- RECORDS SUPPLIED
——————
Lemma store_old_spec s0 s L m ch k d flag pre o post r :
  Open s L [] -> held s (chain_lock k) -> chainoff (D s) = slot (hash k) ->
  counters (D s) = counters (D s0) -> Repr L m ch 0 -> found (D s) L ch k pre o post r -> valid flag ->
  key_ok k -> data_ok d -> fits L k d ->
  wp (db_store_old k d flag (Z.of_nat (length d) + 1)) (stored s0 L m k d flag) s.
Proof.
  intros HO HK Hc Hn HI Hf Hv Hk Hd Hfit. unfold db_store_old.
  pose proof (found_map _ _ _ _ _ _ _ _ _ HI Hf) as Hm.
  assert (Hsp : spec_store k d flag m =
    if flag =? DB_INSERT then (1, m) else (0, <[k := d]> m)) by (unfold spec_store; by rewrite Hv, Hm).
  assert (Hbm : store_bumps k d flag m = fun h h' =>
    if flag =? DB_INSERT then bumped 9 h h' else
    if (length d =? length (r_data r))%nat then bumped 8 h h' else bumped 7 h h')
    by (unfold store_bumps; by rewrite Hv, Hm).
  destruct (flag =? DB_INSERT).
  { step_upd. apply wp_ret. eapply stored_bump with (s1 := s); [|congruence| |done|done|]; rewrite ?Hsp.
    - exists L, ch. repeat (split; [done|]). by left; split.
    - done.
    - rewrite Hbm. by eapply bump_counters. }
  pose proof Hf as (Hch & Hlk & Hkey & Hh & Hpo). step_handle.
  rewrite (h_datlen _ _ _ Hh). unfold r_len.
  destruct (Z.eqb_spec (Z.of_nat (length d) + 1) (Z.of_nat (length (r_data r)) + 1)) as [E|E]; cbn [negb].
  - assert (Hlen : length d = length (r_data r)) by lia. rewrite (h_datoff _ _ _ Hh).
    eapply wp_seq; [apply (writedat s L [] o r d d HO Hlk); [by apply cstr_id, Hd|done|done]|cbv beta].
    intros _ s1 (HO1 & HD1 & Hl1). step_upd. apply wp_ret.
    eapply stored_bump with (s1 := s1); [|by rewrite HD1| |done|done|]; rewrite ?Hsp.
    + eexists _, ch. split; [exact HO1|]. split; [by eapply held_quiet|].
      assert (Hsz : rsz (with_data d r) = rsz r) by (unfold rsz; f_equal; by apply p_len_eq).
      split; [|left; apply set_rec_size with r; [done|done|unfold r_len; cbn; by rewrite Hlen]].
      eapply Inv_setdata with (o := o); [exact HI| | | |].
      * rewrite Hch. set_solver.
      * rewrite <- Hkey. by apply look_info.
      * intros y. rewrite (get_ptr_set_rec _ _ _ _ _ Hlk Hsz). destruct (Z.eqb_spec o y) as [<-|]; [|done].
        by rewrite get_ptr_rec, Hlk by (by apply look_bounds in Hlk as []).
      * intros y. rewrite (info_set_rec _ _ _ _ _ Hlk Hsz). cbn. by rewrite Hkey.
    + done.
    + rewrite Hbm, Hlen, Nat.eqb_refl. eapply bump_counters; [by rewrite HD1|done].
  - use dodelete_spec; [apply lock1_free|].
    intros _ s1 (L1 & HO1 & HK1 & [ch1 HI1] & [Hs1 Hs1'] & [Hc1 Hn1]). step_handle. rewrite Hc1, Hc.
    eapply wp_seq; [apply (readptr _ _ _ _ _ HO1 (head_ptr _ _ _ _ _ HI1 (hash_chain_no k)))|cbv beta].
    intros v s2 (-> & HO2 & HD2 & Hl2).
    eapply append_step; [exact HO2|by eapply held_quiet|apply lock1_recs|exact HI1|apply lookup_delete_eq|done|done| |congruence|].
    { unfold fits. rewrite Hs1, Hs1'. apply Hfit. }
    intros s3 L3 HO3 HK3 [ch3 HI3] Hmore [Hc3 Hn3]. step_upd. apply wp_ret. rewrite insert_delete_eq in HI3.
    eapply stored_bump with (s1 := s3); [|congruence| |done|done|]; rewrite ?Hsp.
    + exists L3, ch3. repeat (split; [done|]). right. unfold more in *. by rewrite <- Hs1, <- Hs1'.
    + done.
    + rewrite Hbm. destruct (Nat.eqb_spec (length d) (length (r_data r))); [lia|].
      eapply bump_counters; [congruence|done].
Qed.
——————
- TASK DESCRIPTION
Reproduce exactly the lines from the beginning of the entries above up to and including the line that contains "key_ok k -> data_ok d -> fits L k d ->".

- ANSWER TO THIS PROBLEM
Lemma store_old_spec s0 s L m ch k d flag pre o post r :
  Open s L [] -> held s (chain_lock k) -> chainoff (D s) = slot (hash k) ->
  counters (D s) = counters (D s0) -> Repr L m ch 0 -> found (D s) L ch k pre o post r -> valid flag ->
  key_ok k -> data_ok d -> fits L k d ->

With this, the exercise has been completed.